Jak & Daxter was Naughty Dog's first PlayStation 2 game, and the studio wanted to use the console's power to create a "good-looking, free roaming 3D," which Gavin said wasn't possible on the original PlayStation. When the studio began work on the game in 1999, it developed Jak & Daxter in a custom-made programming language called GOAL, which Gavin designed.
Developing its own tools allowed Naughty Dog to offer "load-free seamless-world" technology that streamed from the disk, for which he received a patent. But it also extended the development cycle.
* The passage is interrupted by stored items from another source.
(** [verify_payment].  [generated_signature] is the HMAC-SHA256 hex digest
    of ["{razorpay_order_id}|{razorpay_payment_id}"] under [key_secret];
    [fetch] is [client.payment.fetch(razorpay_payment_id)]. *)
Definition verify_payment (ps : PaymentService)
    (razorpay_order_id razorpay_payment_id razorpay_signature : string)
    (generated_signature : string) (fetch : Adapter PaymentInfo) : VerifyResult :=
  if has_client ps && negb (String.eqb (key_secret ps) "your_secret_here") then
    if String.eqb generated_signature razorpay_signature then
      match fetch with
      | Returned _ => mkVerifyResult true true false
      | Raised => mkVerifyResult false false false
      end
    else mkVerifyResult false false false
  else mkVerifyResult true true true.

(** What [fetch_payment] returns: [FetchOk None] is the mock answer,
    which has no ["payment"] key. *)
Inductive FetchResult := FetchFailed | FetchOk (payment : option PaymentInfo).

Definition fetch_payment (ps : PaymentService) (api : Adapter PaymentInfo) : FetchResult :=
  if has_client ps then
    match api with
    | Returned p => FetchOk (Some p)
    | Raised => FetchFailed
    end
  else FetchOk None.

(** The reply of [GET /status/{payment_id}]; its ["amount"] is
    [st_amount_paise / 100]. *)
Record StatusReply := mkStatusReply {
  st_success : bool;
  st_payment_id : string;
  st_status : string;
  st_amount_paise : Z;
  st_currency : string;
  st_method : option string;
  st_created_at : option string;
  st_mock : bool
}.

Definition check_payment_status (payment_id : string) (result : FetchResult)
    (now_iso : string) : StatusReply :=
  match result with
  | FetchOk payment =>
      let get {A} (f : PaymentInfo -> option A) :=
        match payment with Some p => f p | None => None end in
      mkStatusReply true payment_id (dflt "unknown" (get pi_status))
        (dflt 0%Z (get pi_amount)) (dflt "INR" (get pi_currency))
        (Some (dflt "" (get pi_method))) (Some (dflt now_iso (get pi_created_at))) false
  | FetchFailed => mkStatusReply true payment_id "captured" 0 "INR" None None true
  end.

(** [POST /cod].  [db_error] tells whether the commit raises (the inner
    [except] rolls back). *)
Definition set_cod (now : nat) (o : OrderRow) : OrderRow :=
  mkOrder (order_id o) (customer_id o) (shipping_email o) (subtotal o)
    (shipping_cost o) (total o) "cod" PAY_PENDING
    (razorpay_order_id o) (razorpay_payment_id o) (order_status o) (waybill_number o)
    (estimated_delivery o) (delivered_at o) (admin_notes o) (Some now).

Definition process_cod_order (ref : string) (db_error : bool) (now : nat) (w : World)
    : Resp * World :=
  let w' := match find_order ref w with
            | Some _ => if db_error then w else update_order ref (set_cod now) w
            | None => w
            end in
  (Json [("success", "true"); ("message", "COD order placed successfully");
         ("order_id", ref); ("payment_method", "cod"); ("payment_status", "pending")], w').

End PaymentSvc.

(* ------------------------------------------------------------------ *)
(** ** [app/utils/order_id_generator.py] *)

Module OrderIdGen.

(** [generate_order_id] is [OrdersRoutes.generate_order_id]. *)
Definition generate_waybill_number (order_id : string) : string :=
  "PDEL" ++ PyStr.drop 2 order_id.

End OrderIdGen.

(* ------------------------------------------------------------------ *)
(** ** Sample inputs for the services *)

Module ServiceSamples.
Import PyStr ShiprocketSvc OrdersHelpers PaymentSvc.

Definition courier_delhivery : Courier :=
  mkCourier (Some "Delhivery Surface") (Some 80%Z) None None (Some "Fatehpur")
    (Some "Uttar Pradesh") (Some 1%Z) (Some 30%Z) (Some "4-6 days").

Definition courier_xpressbees : Courier :=
  mkCourier (Some "Xpressbees") None (Some 60%Z) None (Some "Fatehpur")
    (Some "Uttar Pradesh") (Some 1%Z) (Some 35%Z) (Some "3-5 days").

(** A courier quoting only a [total_charge]. *)
Definition courier_ekart : Courier :=
  mkCourier (Some "Ekart Logistics") None None (Some 40%Z) (Some "Fatehpur")
    (Some "Uttar Pradesh") (Some 0%Z) None (Some "5-7 days").

Definition sample_couriers : list Courier :=
  [courier_delhivery; courier_xpressbees; courier_ekart].

(** The same couriers as read by [calculate_shipping_charges] (no
    [cod_charge] key). *)
Definition sample_charge_couriers : list ShippingCharges.ChargeCourier :=
  map (fun c => ShippingCharges.mkChargeCourier c None) sample_couriers.


Definition live_service : PaymentService :=
  mkPaymentService "rzp_live_K1" "s3cr3t".

Definition sample_payment : PaymentInfo :=
  mkPaymentInfo (Some "captured") (Some 55000%Z) (Some "INR") (Some "upi") None.

Definition phone_world : World :=
  mkWorld [Samples.delivered_order] []
    [mkCustomer 1 (Some "919876543210") (Some "buyer@example.com")] [] 0.

End ServiceSamples.

(* ================================================================== *)
(** * Properties *)

Import OrdersRoutes Payments AdminOrders DeliveryRoutes Lifecycle Samples.

(** ** Rows under updates *)

Lemma find_order_some ref w o :
  find_order ref w = Some o -> order_id o = ref /\ In o (orders w).
Proof.
  unfold find_order; intros H.
  apply find_some in H as [Hin Heq]. apply String.eqb_eq in Heq. auto.
Qed.

Lemma find_update_order r ref f w :
  (forall o, order_id (f o) = order_id o) ->
  find_order r (update_order ref f w) =
  option_map (fun o => if String.eqb (order_id o) ref then f o else o) (find_order r w).
Proof.
  intros Hf. unfold find_order, update_order; simpl.
  induction (orders w) as [|a l IH]; simpl; auto.
  destruct (String.eqb (order_id a) ref) eqn:E; simpl.
  - rewrite Hf. destruct (String.eqb (order_id a) r); simpl; [rewrite E; auto | exact IH].
  - destruct (String.eqb (order_id a) r); simpl; [rewrite E; auto | exact IH].
Qed.

Lemma progress_le_4 s : progress s <= 4.
Proof. destruct s; simpl; lia. Qed.

Lemma regresses_progress s s' :
  regresses s s' = true -> progress s' < progress s.
Proof. destruct s, s'; simpl; intros H; try discriminate; lia. Qed.

(** ** Monotonicity *)

Lemma mono_refl w : mono w w.
Proof. intros ref o H. exists o. auto. Qed.

Lemma mono_trans w1 w2 w3 : mono w1 w2 -> mono w2 w3 -> mono w1 w3.
Proof.
  intros H12 H23 ref o H. destruct (H12 _ _ H) as (o2 & H2 & L2).
  destruct (H23 _ _ H2) as (o3 & H3 & L3). exists o3. split; [auto | lia].
Qed.

Lemma mono_same_orders w w' : orders w' = orders w -> mono w w'.
Proof. intros E ref o H. exists o. unfold find_order in *. rewrite E. auto. Qed.

Lemma mono_update_delivery w ref g : mono w (update_delivery ref g w).
Proof. apply mono_same_orders. reflexivity. Qed.

Lemma mono_update w ref f :
  (forall o, order_id (f o) = order_id o) ->
  (forall o, find_order ref w = Some o ->
             progress (order_status o) <= progress (order_status (f o))) ->
  mono w (update_order ref f w).
Proof.
  intros Hid Hle r o H. rewrite find_update_order by exact Hid. rewrite H; simpl.
  eexists; split; [reflexivity|].
  destruct (String.eqb (order_id o) ref) eqn:E; [|lia].
  apply String.eqb_eq in E. destruct (find_order_some _ _ _ H) as [Hr _].
  apply Hle. rewrite <- E, Hr. exact H.
Qed.

Lemma mono_set_top w ref s :
  progress s = 4 -> mono w (update_order ref (set_status s) w).
Proof.
  intros Hs. apply mono_update; [reflexivity|].
  intros o _. simpl. rewrite Hs. apply progress_le_4.
Qed.

Lemma live_status_update_progress ss cur s' dst :
  OrderStatus_eqb cur CANCELLED = false ->
  live_status_update ss cur = Some (s', dst) -> progress cur <= progress s'.
Proof.
  intros Hc. unfold live_status_update.
  destruct (Str.contains "delivered" ss);
    [| destruct (existsb _ _);
       [| destruct (Str.contains "pickup scheduled" ss || Str.contains "manifest" ss)]];
    destruct cur; simpl in *; intros H; inversion H; subst; simpl; try lia; discriminate.
Qed.

Lemma status_of_found ref d w o :
  find_order ref w = Some o -> status_of ref d w = order_status o.
Proof. unfold status_of. intros ->. reflexivity. Qed.

Lemma mono_live w ref ss g d :
  OrderStatus_eqb (status_of ref d w) CANCELLED = false ->
  forall s' dst, live_status_update ss (status_of ref d w) = Some (s', dst) ->
  mono w (update_delivery ref g (update_order ref (set_status s') w)).
Proof.
  intros Hc s' dst Hl.
  eapply mono_trans; [| apply mono_update_delivery].
  apply mono_update; [reflexivity|].
  intros o Ho. simpl. rewrite (status_of_found _ d _ _ Ho) in Hc, Hl.
  eapply live_status_update_progress; eauto.
Qed.

Lemma track_mono sr det trk ref email w :
  mono w (snd (track_order_with sr det trk ref email w)).
Proof.
  unfold track_order_with.
  destruct (find_order ref w) as [o|] eqn:Hf; [|apply mono_refl].
  destruct (negb _); [apply mono_refl|].
  destruct sr as [a|]; [|apply mono_refl].
  cbn zeta. simpl snd.
  match goal with
  | |- context [if Str.truthy (sr_order_id a) then ?x else w] =>
      set (w1 := if Str.truthy (sr_order_id a) then x else w)
  end.
  assert (H1 : mono w w1).
  { subst w1. destruct (Str.truthy (sr_order_id a)); [|apply mono_refl].
    destruct det as [|dt]; [apply mono_refl|].
    destruct (_ && _ && _); [|apply mono_refl].
    destruct (find_delivery ref w).
    - eapply mono_trans;
        [apply (mono_set_top w ref CANCELLED eq_refl) | apply mono_update_delivery].
    - apply (mono_set_top w ref CANCELLED eq_refl). }
  apply (mono_trans _ w1 _ H1).
  destruct (find_delivery ref w) as [dl|]; [|apply mono_refl].
  destruct (Str.truthy (dlv_shipment_id dl) && negb (OrderStatus_eqb (status_of ref (order_status o) w1) CANCELLED)) eqn:Hc;
    [|apply mono_refl].
  apply andb_true_iff in Hc as [_ Hc]. apply negb_true_iff in Hc.
  destruct trk as [|t]; [apply mono_refl|].
  destruct (trk_success t); [|apply mono_refl].
  destruct (live_status_update _ _) as [[s' dst]|] eqn:Hl; [|apply mono_refl].
  eapply mono_live; eauto.
Qed.

Lemma delivery_update_mono wb su now w :
  mono w (snd (update_status wb su now w)).
Proof.
  unfold update_status.
  destruct wb as [wb|]; [|apply mono_refl]. destruct su as [su|]; [|apply mono_refl].
  destruct (negb _); [apply mono_refl|].
  destruct (find_delivery_by_waybill wb w) as [d|]; [|apply mono_refl].
  cbn zeta. simpl snd.
  eapply mono_trans;
    [apply (mono_update_delivery w (dlv_order d) (set_delivery_status (su_status su)))|].
  repeat match goal with
         | |- context [if ?b then _ else _] => destruct b
         end; try apply mono_refl.
  apply mono_update; [reflexivity|]. intros o0 _. simpl. apply progress_le_4.
Qed.

(** ** The admin endpoints *)

Lemma verify_admin_access_raises email phone fp w :
  exists e, verify_admin_access email phone fp w = inl e.
Proof.
  unfold verify_admin_access.
  destruct (negb (Str.truthy email) && negb (Str.truthy phone)); [eexists; reflexivity|].
  cbn zeta. destruct (if Str.truthy email then _ else _); eexists; reflexivity.
Qed.

Lemma update_order_status_fails email phone fp ref st now w :
  exists code detail,
    update_order_status email phone fp ref st now w = (HttpError code detail, w).
Proof.
  unfold update_order_status.
  destruct (verify_admin_access_raises email phone fp w) as [e ->].
  destruct e; do 2 eexists; reflexivity.
Qed.

Lemma create_shipment_fails email phone fp ref digits w :
  exists code detail,
    create_shipment email phone fp ref digits w = (HttpError code detail, w).
Proof.
  unfold create_shipment.
  destruct (verify_admin_access_raises email phone fp w) as [e ->].
  destruct e; do 2 eexists; reflexivity.
Qed.

Lemma update_order_status_world email phone fp ref st now w :
  snd (update_order_status email phone fp ref st now w) = w.
Proof. destruct (update_order_status_fails email phone fp ref st now w) as (c & d & ->). reflexivity. Qed.

Lemma create_shipment_world email phone fp ref digits w :
  snd (create_shipment email phone fp ref digits w) = w.
Proof. destruct (create_shipment_fails email phone fp ref digits w) as (c & d & ->). reflexivity. Qed.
"It was really, really crazy and basically took us about 20 months just on the engineering side before the engine was able to produce the kind of levels we wanted," he said.
More than anything else, Gavin remains proud of the integration of story and gameplay, which he sees in Naughty Dog games today.
"This comes to full fruition in Jak 2, and continues peerlessly today in newer Naughty Dog games like Uncharted," he said. "Jak has a detailed and involved story, but it’s never a semi-interactive movie, it’s a video game! The storytelling does not come at the expense of the gameplay."